Lemma split_target_independent_witness :
  ∃ m m', analyze_splits history7 current7 [1; 25]%Z UK49 = Some m ∧
    analyze_splits history7 current7 [1%Z] UK49 = Some m' ∧
    occ 1%Z [1; 25]%Z = occ 1%Z [1%Z] ∧ m !! 1%Z = m' !! 1%Z.
Proof.
  destruct (analyze_splits history7 current7 [1; 25]%Z UK49) as [m|] eqn:Hm;
    [|by vm_compute in Hm].
  destruct (analyze_splits history7 current7 [1%Z] UK49) as [m'|] eqn:Hm';
    [|by vm_compute in Hm'].
  assert (occ 1%Z [1; 25]%Z = occ 1%Z [1%Z]) as Hocc by reflexivity.
  exists m, m'. split_and!; [done..|].
  by apply (split_target_independent history7 current7 [1; 25]%Z [1%Z] UK49).
Defined.

(** ** The pairs of a draw *)

Lemma combinations2_length l :
  2 * length (combinations2 l) = length l * (length l - 1).
Proof.
  induction l as [|x l IH]; simpl; [done|].
  rewrite length_app, length_map, Nat.sub_0_r.
  destruct l as [|y l]; simpl in *; lia.
Qed.

(** X11. The pairs scanned for a successor draw are exactly the pairs of
    two entries of NextNumbers at different positions, the earlier entry
    first; for a scanned row there are 10 of them in variant A and 15 in
    variant B. *)
Theorem pairs_of_successor df i gt nxt :
  i + 1 < len df → get_next_numbers_list df i gt = Some nxt →
  (∀ a b, (a, b) ∈ combinations2 nxt ↔
          ∃ p q, p < q ∧ nxt !! p = Some a ∧ nxt !! q = Some b) ∧
  length (combinations2 nxt) = match gt with SADaily => 10 | UK49 => 15 end.
Proof.
  intros Hi Hnxt. split; [intros a b; apply elem_of_combinations2|].
  pose proof (next_numbers_length _ _ _ _ Hi Hnxt) as Hlen.
  pose proof (combinations2_length nxt) as Hpairs. rewrite Hlen in Hpairs.
  destruct gt; simpl in Hpairs; lia.
Qed.

Lemma pairs_of_successor_witness :
  0 + 1 < len history7 ∧
  get_next_numbers_list history7 0 UK49 = Some next7 ∧
  length (combinations2 next7) = 15.
Proof.
  assert (0 + 1 < len history7) as H0 by (vm_compute; lia).
  assert (get_next_numbers_list history7 0 UK49 = Some next7) as H1
    by (vm_compute; reflexivity).
  split_and!; [done..|].
  by apply (pairs_of_successor history7 0 UK49 next7).
Defined.

(** ** Splits of positive numbers *)

(** X12. On a history whose numbers are all positive and small, a Sum
    entry [(a, b)] of a target [t] has both numbers strictly between 0 and
    [t], a Difference entry has [b = a + t] with [t] not negative, and no
    pair is ever reported under both relations for the same target. *)
Theorem splits_of_positive_numbers df cur top_targets gt m :
  analyze_splits df cur top_targets gt = Some m →
  Forall (Forall (λ z, (0 < z)%Z)) (values df) →
  small_cells df →
  ∀ t a b,
    (reported m t (a, b, Sum) → (0 < a < t)%Z ∧ (0 < b < t)%Z) ∧
    (reported m t (a, b, Diff) → (0 ≤ t)%Z ∧ b = (a + t)%Z) ∧
    ¬ (reported m t (a, b, Diff) ∧ reported m t (a, b, Sum)).
Proof.
  intros Hm Hpos Hsmall t a b.
  assert (∀ rel, reported m t (a, b, rel) →
            (0 < a)%Z ∧ (0 < b)%Z ∧ (a ≤ b)%Z ∧ relation_exact rel a b t)
    as Hfacts.
  { intros rel Hrep.
    destruct (reported_pair _ _ _ _ _ _ _ _ _ Hm Hrep) as [Hpair Hrel].
    destruct (pair_small _ _ _ _ _ _ _ Hsmall Hpair) as [Hsa Hsb].
    apply (relation_holds_small rel a b t Hsa Hsb) in Hrel.
    destruct Hpair as (_ & i & nxt & _ & _ & Hn & Hp).
    pose proof (combinations2_ascending nxt a b
                  (next_numbers_ascending _ _ _ _ Hn) Hp) as Hle.
    destruct (combinations2_elems _ _ _ Hp) as [Ha Hb].
    destruct (next_numbers_values _ _ _ _ _ Hn Ha) as (ra & Hra & Hain).
    destruct (next_numbers_values _ _ _ _ _ Hn Hb) as (rb & Hrb & Hbin).
    pose proof (proj1 (Forall_forall _ _) Hpos ra Hra) as Hpa.
    pose proof (proj1 (Forall_forall _ _) Hpos rb Hrb) as Hpb.
    split_and!; try done.
    - by apply (proj1 (Forall_forall _ _) Hpa).
    - by apply (proj1 (Forall_forall _ _) Hpb). }
  split_and!.
  - intros (Ha & Hb & _ & Hrel)%Hfacts. simpl in Hrel. lia.
  - intros (_ & _ & Hle & Hrel)%Hfacts. simpl in Hrel. lia.
  - intros [(Ha & _ & Hle & Hd)%Hfacts (_ & _ & _ & Hs)%Hfacts].
    simpl in Hd, Hs. lia.
Qed.

Lemma splits_of_positive_numbers_witness :
  Forall (Forall (λ z, (0 < z)%Z)) (values history7) ∧
  small_cells history7 ∧
  ∃ m, analyze_splits history7 current7 [1; 25]%Z UK49 = Some m ∧
    (reported m 25 (10, 15, Sum)%Z → (0 < 10 < 25)%Z ∧ (0 < 15 < 25)%Z) ∧
    ¬ (reported m 25 (10, 15, Diff)%Z ∧ reported m 25 (10, 15, Sum)%Z).
Proof.
  assert (Forall (Forall (λ z, (0 < z)%Z)) (values history7)) as Hpos
    by compute_done.
  assert (small_cells history7) as Hsmall by compute_done.
  split; [exact Hpos|]. split; [exact Hsmall|].
  destruct (analyze_splits history7 current7 [1; 25]%Z UK49) as [m|] eqn:Hm;
    [|by vm_compute in Hm].
  exists m. split; [reflexivity|].
  destruct (splits_of_positive_numbers history7 current7 [1; 25]%Z UK49 m Hm
              Hpos Hsmall 25%Z 10%Z 15%Z) as (Hs & _ & Hboth).
  split; [exact Hs|exact Hboth].
Defined.

(** ** The main flow *)





#[global] Instance by_count_desc_trans {K} : Transitive (@by_count_desc K).
Proof. intros x y z. unfold by_count_desc. lia. Qed.

Lemma Sorted_take_desc {K} (n : nat) (l : Counter K) :
  Sorted by_count_desc l → Sorted by_count_desc (take n l).
Proof.
  intros Hs%Sorted_StronglySorted; [|apply _].
  apply StronglySorted_Sorted.
  rewrite <- (take_drop n l) in Hs. by apply StronglySorted_app_1_l in Hs.
Qed.

Lemma counter_get_elem {K} `{EqDecision K} (c : Counter K) k n :
  NoDup c.*1 → (k, n) ∈ c → counter_get c k = n.
Proof.
  induction c as [|[k0 n0] c IH]; simpl; intros Hnd Hin.
  - by apply elem_of_nil in Hin.
  - apply NoDup_cons in Hnd as [Hk0 Hnd].
    apply elem_of_cons in Hin as [[= <- <-]|Hin].
    + by rewrite decide_True.
    + rewrite decide_False; [by apply IH|]. intros ->. apply Hk0.
      apply list_elem_of_fmap. by exists (k, n).
Qed.

Lemma stream_entry {K} `{EqDecision K} (l : list K) k n :
  (k, n) ∈ update ([] : Counter K) l → n = occ k l ∧ 1 ≤ n ∧ k ∈ l.
Proof.
  intros Hin.
  assert (k ∈ (update ([] : Counter K) l).*1) as Hk.
  { apply list_elem_of_fmap. by exists (k, n). }
  pose proof (counter_get_elem _ _ _
                (update_keys_NoDup [] l (NoDup_nil_2)) Hin) as Hget.
  rewrite counter_get_stream in Hget.
  apply elem_of_update_keys in Hk as [Hk|Hk]; [by apply elem_of_nil in Hk|].
  pose proof (proj2 (occ_pos k l) Hk). split_and!; [done|lia|done].
Qed.

Lemma most_common_elem {K} `{EqDecision K} n (c : Counter K) e :
  e ∈ most_common n c → e ∈ c.
Proof.
  unfold most_common. intros He%subseteq_take.
  destruct (sorted_desc_ranks c) as (Hp & _). by rewrite <- Hp.
Qed.

Lemma most_common_NoDup {K} `{EqDecision K} n (c : Counter K) :
  NoDup c.*1 → NoDup (most_common n c).*1.
Proof.
  intros Hnd. unfold most_common. rewrite fmap_take.
  apply (sublist_NoDup _ (sorted_desc c).*1); [|apply sublist_take].
  destruct (sorted_desc_ranks c) as (Hp & _). by rewrite Hp.
Qed.

Lemma most_common_Sorted {K} `{EqDecision K} n (c : Counter K) :
  Sorted by_count_desc (most_common n c).
Proof.
  apply Sorted_take_desc. by destruct (sorted_desc_ranks c) as (_ & Hs & _).
Qed.

Lemma most_common_dominates {K} `{EqDecision K} n (c : Counter K) e e' :
  e ∈ most_common n c → e' ∈ c → e' ∉ most_common n c → e'.2 ≤ e.2.
Proof.
  unfold most_common. intros He He' Hne'.
  destruct (sorted_desc_ranks c) as (Hp & Hs & _).
  apply Sorted_StronglySorted in Hs; [|apply _].
  rewrite <- Hp, <- (take_drop n (sorted_desc c)) in He'.
  apply elem_of_app in He' as [?|He']; [done|].
  rewrite <- (take_drop n (sorted_desc c)) in Hs.
  by apply (StronglySorted_app_1_elem_of _ _ _ e e' Hs).
Qed.

Lemma most_common_nil_inv {K} `{EqDecision K} n (c : Counter K) :
  0 < n → most_common n c = [] → c = [].
Proof.
  unfold most_common. intros Hn Hnil.
  destruct (sorted_desc_ranks c) as (Hp & _).
  destruct (sorted_desc c) as [|e l]; [by apply Permutation_nil|].
  destruct n; [lia|done].
Qed.

(** X14. When the main flow shows results, the ranked targets are between 1
    and 7 entries of the counter [analyze_patterns] returned, each with its
    own weight, which is at least 1; no number is shown twice, the hits
    never increase down the ranks, and no entry left out has more hits than
    an entry shown. *)
Theorem shown_ranks df cur gt ranks panels :
  run_split_analysis df cur gt = Shown ranks panels →
  ∃ raw, analyze_patterns df cur gt = Some raw ∧
    1 ≤ length ranks ∧ length ranks = 7 `min` length raw ∧
    NoDup ranks.*1 ∧ Sorted by_count_desc ranks ∧
    (∀ k n, (k, n) ∈ ranks → (k, n) ∈ raw ∧ counter_get raw k = n ∧ 1 ≤ n) ∧
    (∀ e e', e ∈ ranks → e' ∈ raw → e' ∉ ranks → e'.2 ≤ e.2).
Proof.
  unfold run_split_analysis.
  destruct (analyze_patterns df cur gt) as [raw|] eqn:Hraw; [|done].
  destruct raw as [|e0 raw0] eqn:Eraw; [done|]. rewrite <- Eraw in *. cbv zeta.
  destruct (analyze_splits df cur (top_targets_of raw) gt) as [m|]; [|done].
  destruct (mapM (show_target m) (top_targets_of raw)) as [ps|]; [|done].
  intros [= <- <-]. exists raw. split; [done|].
  pose proof (analyze_patterns_trace _ _ _ _ Hraw) as Htrace.
  assert (NoDup raw.*1) as Hnd
    by (rewrite Htrace; apply update_keys_NoDup, NoDup_nil_2).
  split_and!.
  - rewrite most_common_length, Eraw. simpl. lia.
  - apply most_common_length.
  - by apply most_common_NoDup.
  - apply most_common_Sorted.
  - intros k n Hin%most_common_elem. split; [done|].
    split; [by apply counter_get_elem|].
    rewrite Htrace in Hin. by apply stream_entry in Hin as (_ & ? & _).
  - intros e e'. apply most_common_dominates.
Qed.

◆ ◆ ◆ ◆ ◆

▸ Exercise description
Output only the lines running from the line with "- apply most_common_length." through the final line of the data, inclusive.

▸ Output
  - apply most_common_length.
  - by apply most_common_NoDup.
  - apply most_common_Sorted.
  - intros k n Hin%most_common_elem. split; [done|].
    split; [by apply counter_get_elem|].
    rewrite Htrace in Hin. by apply stream_entry in Hin as (_ & ? & _).
  - intros e e'. apply most_common_dominates.
Qed.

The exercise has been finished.